DARPP-32 development in the caudate nucleus is independent of afferent input from the substantia nigra

DARPP-32, a dopamine- and adenosine 3′:5′-monophosphate regulated neuronal phosphoprotein, M_r 32 kDa, is a phenotypic marker of the medium-size spiny neurons of the mammalian caudate-putamen. In the present study, we examined the ontogeny of DARPP-32 protein and mRNA, and compared it to the ontogeny of tyrosine hydroxylase and synapsin I, a synaptic-vesicle phosphoprotein. In vivo, the amount of DARPP-32 protein per mg total protein increased throughout the first three postnatal weeks, and then declined to plateau at adult levels. The mRNA level closely paralleled the protein, except that its rise preceded that of the protein.
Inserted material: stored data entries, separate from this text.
(** X1. Whatever sequence of method calls ([getPrice], [getBatchPrices],
    [getHistoricalPrices], [clearCache], [getCacheStats]) a fresh instance
    has gone through: its time to live is still 60000 ms; the cache holds
    at most as many entries as there were [getPrice] calls; and every
    cached entry was put there by one of those [getPrice] calls: its key is
    the key of that call's symbol, its time stamp is the call's second
    clock reading, and its record is what the upstream fetch of that call
    returned. *)
Theorem oracle_cache_provenance {U : JS.Unicode} :
  forall ops : list PriceOracleOps.op,
    PriceOracle.cacheTTL (PriceOracleOps.performAll ops PriceOracle.new) = 60000 /\
    (size (PriceOracle.cache (PriceOracleOps.performAll ops PriceOracle.new))
       <= length (filter PriceOracleOps.isGetPrice ops))%nat /\
    (forall (k : string) (e : PriceOracle.cacheEntry),
       PriceOracle.cache (PriceOracleOps.performAll ops PriceOracle.new) !! k = Some e ->
       exists get t s,
         PriceOracleOps.DoGetPrice get t (PriceOracle.timestamp e) s ∈ ops /\
         k = PriceOracle.cacheKeyOf s /\
         (PriceOracle.fetchPriceFromCoinGecko get s).1 = Ok (PriceOracle.price e)).
Proof.
  induction ops as [|c ops IH] using rev_ind.
  - split; [reflexivity|]. split; [cbn; rewrite map_size_empty; lia|].
    intros k e Hk. cbn in Hk. rewrite lookup_empty in Hk. discriminate.
  - rewrite performAll_snoc, filter_app, length_app.
    set (o := PriceOracleOps.performAll ops PriceOracle.new) in *.
    destruct IH as (Httl & Hsize & Hprov).
    assert (Hkeep : forall k e,
              PriceOracle.cache o !! k = Some e ->
              exists get t s,
                PriceOracleOps.DoGetPrice get t (PriceOracle.timestamp e) s ∈ ops ++ [c] /\
                k = PriceOracle.cacheKeyOf s /\
                (PriceOracle.fetchPriceFromCoinGecko get s).1 = Ok (PriceOracle.price e)).
    { intros k e Hk. destruct (Hprov k e Hk) as (get & t & s & Hin & Hrest).
      exists get, t, s. split; [apply elem_of_app; now left | exact Hrest]. }
    destruct c as [get t t' s | get symbols | get s days | | ];
      cbn [PriceOracleOps.perform];
      [ change (length (filter PriceOracleOps.isGetPrice [PriceOracleOps.DoGetPrice get t t' s])) with 1%nat
      | change (length (filter PriceOracleOps.isGetPrice [PriceOracleOps.DoGetBatchPrices get symbols])) with 0%nat
      | change (length (filter PriceOracleOps.isGetPrice [PriceOracleOps.DoGetHistoricalPrices get s days])) with 0%nat
      | change (length (filter PriceOracleOps.isGetPrice [PriceOracleOps.DoClearCache])) with 0%nat
      | change (length (filter PriceOracleOps.isGetPrice [PriceOracleOps.DoGetCacheStats])) with 0%nat ].
    + destruct (getPrice_after_cases get t t' s o) as [-> | (p & Hp & ->)].
      * split; [exact Httl|]. split; [lia | exact Hkeep].
      * cbn [PriceOracle.cache PriceOracle.cacheTTL].
        split; [exact Httl|]. split.
        -- pose proof (map_size_insert (PriceOracle.cacheKeyOf s)
                         {| PriceOracle.price := p; PriceOracle.timestamp := t' |}
                         (PriceOracle.cache o)) as Hins.
           rewrite Hins. cbn.
           destruct (PriceOracle.cache o !! PriceOracle.cacheKeyOf s); unfold id; lia.
        -- intros k e. rewrite lookup_insert.
           destruct (decide (PriceOracle.cacheKeyOf s = k)) as [<-|Hne].
           ++ intros [= <-]. exists get, t, s. cbn.
              split; [apply elem_of_app; right; now left | auto].
           ++ apply Hkeep.
    + rewrite getBatchPrices_after.
      split; [exact Httl|]. split; [cbn; lia | exact Hkeep].
    + cbn. split; [exact Httl|]. split; [lia | exact Hkeep].
    + cbn. split; [exact Httl|]. split; [rewrite map_size_empty; lia|].
      intros k e Hk. rewrite lookup_empty in Hk. discriminate.
    + split; [exact Httl|]. split; [cbn; lia | exact Hkeep].
Qed.

(** X2. One [getPrice] call touches nothing but the entry of its own key:
    the time to live and every other entry are as before, no entry is ever
    removed (an expired record stays until it is overwritten), and the
    cache grows by at most one entry. *)
Theorem getPrice_frame {U : JS.Unicode} :
  forall (get : PriceOracle.upstream) (t t' : Z) (s : string)
         (o : PriceOracle.oracle),
    let o' := PriceOracle.after (PriceOracle.getPrice get t t' s o) in
    PriceOracle.cacheTTL o' = PriceOracle.cacheTTL o /\
    (forall k, k <> PriceOracle.cacheKeyOf s ->
               PriceOracle.cache o' !! k = PriceOracle.cache o !! k) /\
    (forall k, is_Some (PriceOracle.cache o !! k) ->
               is_Some (PriceOracle.cache o' !! k)) /\
    (size (PriceOracle.cache o) <= size (PriceOracle.cache o')
       <= S (size (PriceOracle.cache o)))%nat.
Proof.
  intros get t t' s o o'. subst o'.
  destruct (getPrice_after_cases get t t' s o) as [-> | (p & _ & ->)].
  - repeat split; auto.
  - cbn [PriceOracle.cache PriceOracle.cacheTTL].
    split; [reflexivity|]. split; [|split].
    + intros k Hk. now rewrite lookup_insert_ne.
    + intros k Hk. rewrite lookup_insert. case_decide; [eauto | exact Hk].
    + rewrite map_size_insert.
      destruct (PriceOracle.cache o !! PriceOracle.cacheKeyOf s); unfold id; lia.
Qed.

Section CacheKeys.

Import PriceOracle.

Context {U : JS.Unicode}.

Lemma toLowerChar_idempotent (c : ascii) :
  JS.toLowerChar (JS.toLowerChar c) = JS.toLowerChar c.
Proof. destruct c as [[] [] [] [] [] [] [] []]; reflexivity. Qed.

Lemma asciiLower_idempotent (s : string) :
  JS.asciiLower (JS.asciiLower s) = JS.asciiLower s.
Proof.
  unfold JS.asciiLower. induction s as [|c s IH]; cbn; [reflexivity|].
  now rewrite toLowerChar_idempotent, IH.
Qed.

(** Two symbols share a cache key exactly when they have the same
    lower-casing. *)
Lemma cacheKeyOf_inj (s1 s2 : string) :
  cacheKeyOf s1 = cacheKeyOf s2 <-> JS.toLowerCase s1 = JS.toLowerCase s2.
Proof.
  unfold cacheKeyOf. split; [|now intros ->].
  intros H. cbv [String.append] in H. now injection H.
Qed.

(** The identifiers in the table are stable: each is lower-case, and none
    is re-mapped when it is used as a symbol. *)
Lemma mapping_values_stable (k id : string) :
  mapping !! k = Some id ->
  JS.toLowerCase id = id /\ getCoinGeckoId id = id.
Proof.
  unfold mapping. intros Hk. apply elem_of_list_to_map_2 in Hk.
  unfold mapping_entries in Hk.
  repeat (apply elem_of_cons in Hk as [[= -> ->] | Hk];
          [split; vm_compute; reflexivity|]).
  inversion Hk.
Qed.

End CacheKeys.

Section Resolution.

Import PriceOracle.

Context {U : JS.Unicode}.

(** Case mapping keeps an ASCII string ASCII. *)
Lemma isAscii_toLowerCase (s : string) :
  JS.isAscii s = true -> JS.isAscii (JS.toLowerCase s) = true.
Proof.
  intros Hs. now rewrite (toLowerCase_ascii s Hs), isAscii_asciiLower.
Qed.

Lemma toLowerCase_idempotent (s : string) :
  JS.isAscii s = true -> JS.toLowerCase (JS.toLowerCase s) = JS.toLowerCase s.
Proof.
  intros Hs. rewrite (toLowerCase_ascii _ (isAscii_toLowerCase s Hs)).
  rewrite (toLowerCase_ascii s Hs). apply asciiLower_idempotent.
Qed.

(** Resolving the identifier of an ASCII symbol again gives the identifier
    itself. *)
Lemma getCoinGeckoId_again (s : string) :
  JS.isAscii s = true ->
  getCoinGeckoId (getCoinGeckoId s) = getCoinGeckoId s.
Proof.
  intros Hs.
  destruct (mapping !! JS.toUpperCase s) as [id|] eqn:Hid.
  - assert (Hres : getCoinGeckoId s = id)
      by (unfold getCoinGeckoId; now rewrite Hid).
    rewrite Hres. exact (proj2 (mapping_values_stable _ _ Hid)).
  - assert (Hres : getCoinGeckoId s = JS.asciiLower s)
      by (unfold getCoinGeckoId; now rewrite Hid, (toLowerCase_ascii s Hs)).
    rewrite Hres. unfold getCoinGeckoId.
    assert (Hlow : JS.isAscii (JS.asciiLower s) = true)
      by now rewrite isAscii_asciiLower.
    rewrite (toUpperCase_ascii _ Hlow), (toLowerCase_ascii _ Hlow).
    rewrite asciiUpper_asciiLower, <- (toUpperCase_ascii s Hs), Hid.
    apply asciiLower_idempotent.
Qed.

(** The identifier of an ASCII symbol is an ASCII string. *)
Lemma isAscii_getCoinGeckoId (s : string) :
  JS.isAscii s = true -> JS.isAscii (getCoinGeckoId s) = true.
Proof.
  intros Hs. unfold getCoinGeckoId.
  destruct (mapping !! JS.toUpperCase s) as [id|] eqn:Hid;
    [|now apply isAscii_toLowerCase].
  unfold mapping in Hid. apply elem_of_list_to_map_2 in Hid.
  unfold mapping_entries in Hid.
  repeat (apply elem_of_cons in Hid as [[= _ ->] | Hid]; [reflexivity|]).
  inversion Hid.
Qed.

End Resolution.

(** X3. On ASCII symbols, symbol resolution is idempotent and lands on
    lower-case ASCII identifiers: the identifier of a symbol is unchanged
    by lower-casing, and resolving an identifier again gives the identifier
    itself (so [getPrice("ethereum")] and [getPrice("ETH")] ask the
    upstream for the same coin). *)
Theorem getCoinGeckoId_idempotent {U : JS.Unicode} :
  forall s : string,
    JS.isAscii s = true ->
    JS.isAscii (PriceOracle.getCoinGeckoId s) = true /\
    JS.toLowerCase (PriceOracle.getCoinGeckoId s) = PriceOracle.getCoinGeckoId s /\
    PriceOracle.getCoinGeckoId (PriceOracle.getCoinGeckoId s) = PriceOracle.getCoinGeckoId s.
Proof.
  intros s Hs.
  split; [now apply isAscii_getCoinGeckoId|].
  split; [|now apply getCoinGeckoId_again].
  unfold PriceOracle.getCoinGeckoId.
  destruct (PriceOracle.mapping !! JS.toUpperCase s) as [id|] eqn:Hid.
  - exact (proj1 (mapping_values_stable _ _ Hid)).
  - now apply toLowerCase_idempotent.
Qed.

(** [ETH] resolves to [ethereum], and [ethereum] to itself. *)
Lemma getCoinGeckoId_idempotent_witness :
  PriceOracle.getCoinGeckoId "ETH" = "ethereum" /\
  PriceOracle.getCoinGeckoId (PriceOracle.getCoinGeckoId "ETH") =
    PriceOracle.getCoinGeckoId "ETH".
Proof.
  split; [reflexivity|].
  exact (proj2 (proj2 (getCoinGeckoId_idempotent "ETH" eq_refl))).
Defined.

(** X4. The cache is keyed by the symbol as typed, not by the coin.  After
    a call for [s1], a call for a symbol [s2] that differs from [s1] by
    more than letter case, and that had no entry before, asks the upstream
    again (exactly one request), even when both symbols resolve to the same
    identifier and the record for [s1] is still fresh. *)
Theorem getPrice_aliases_not_shared {U : JS.Unicode} :
  forall (get1 get2 : PriceOracle.upstream) (o : PriceOracle.oracle)
         (s1 s2 : string) (t1 t1' t2 t2' : Z),
    JS.toLowerCase s1 <> JS.toLowerCase s2 ->
    PriceOracle.cache o !! PriceOracle.cacheKeyOf s2 = None ->
    PriceOracle.sent
      (PriceOracle.getPrice get2 t2 t2' s2
         (PriceOracle.after (PriceOracle.getPrice get1 t1 t1' s1 o))) =
    [PriceOracle.singleRequest (PriceOracle.getCoinGeckoId s2)].
Proof.
  intros get1 get2 o s1 s2 t1 t1' t2 t2' Hcase Hnone.
  assert (Hkey : PriceOracle.cacheKeyOf s2 <> PriceOracle.cacheKeyOf s1)
    by (intros H; apply cacheKeyOf_inj in H; congruence).
  rewrite getPrice_refresh.
  - destruct (PriceOracle.fetchPriceFromCoinGecko get2 s2).1; reflexivity.
  - unfold Spec.live.
    destruct (getPrice_after_cases get1 t1 t1' s1 o) as [-> | (p & _ & ->)].
    + now rewrite Hnone.
    + cbn [PriceOracle.cache]. rewrite lookup_insert_ne by congruence.
      now rewrite Hnone.
Qed.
Tyrosine hydroxylase levels rose throughout the first 4 postnatal weeks, and synapsin I levels rose steadily during the same period. Primary reaggregate cultures containing cells from the caudate-putamen expressed DARPP-32 with a time course similar to that seen in vivo. The level of expression was not altered by coculturing with dopaminergic neurons from the rostral mesencephalic tegmentum. Thus, the postnatal increase in DARPP-32 levels in the caudate-putamen appears to be independent of transsynaptic or end-organ influences from the substantia nigra.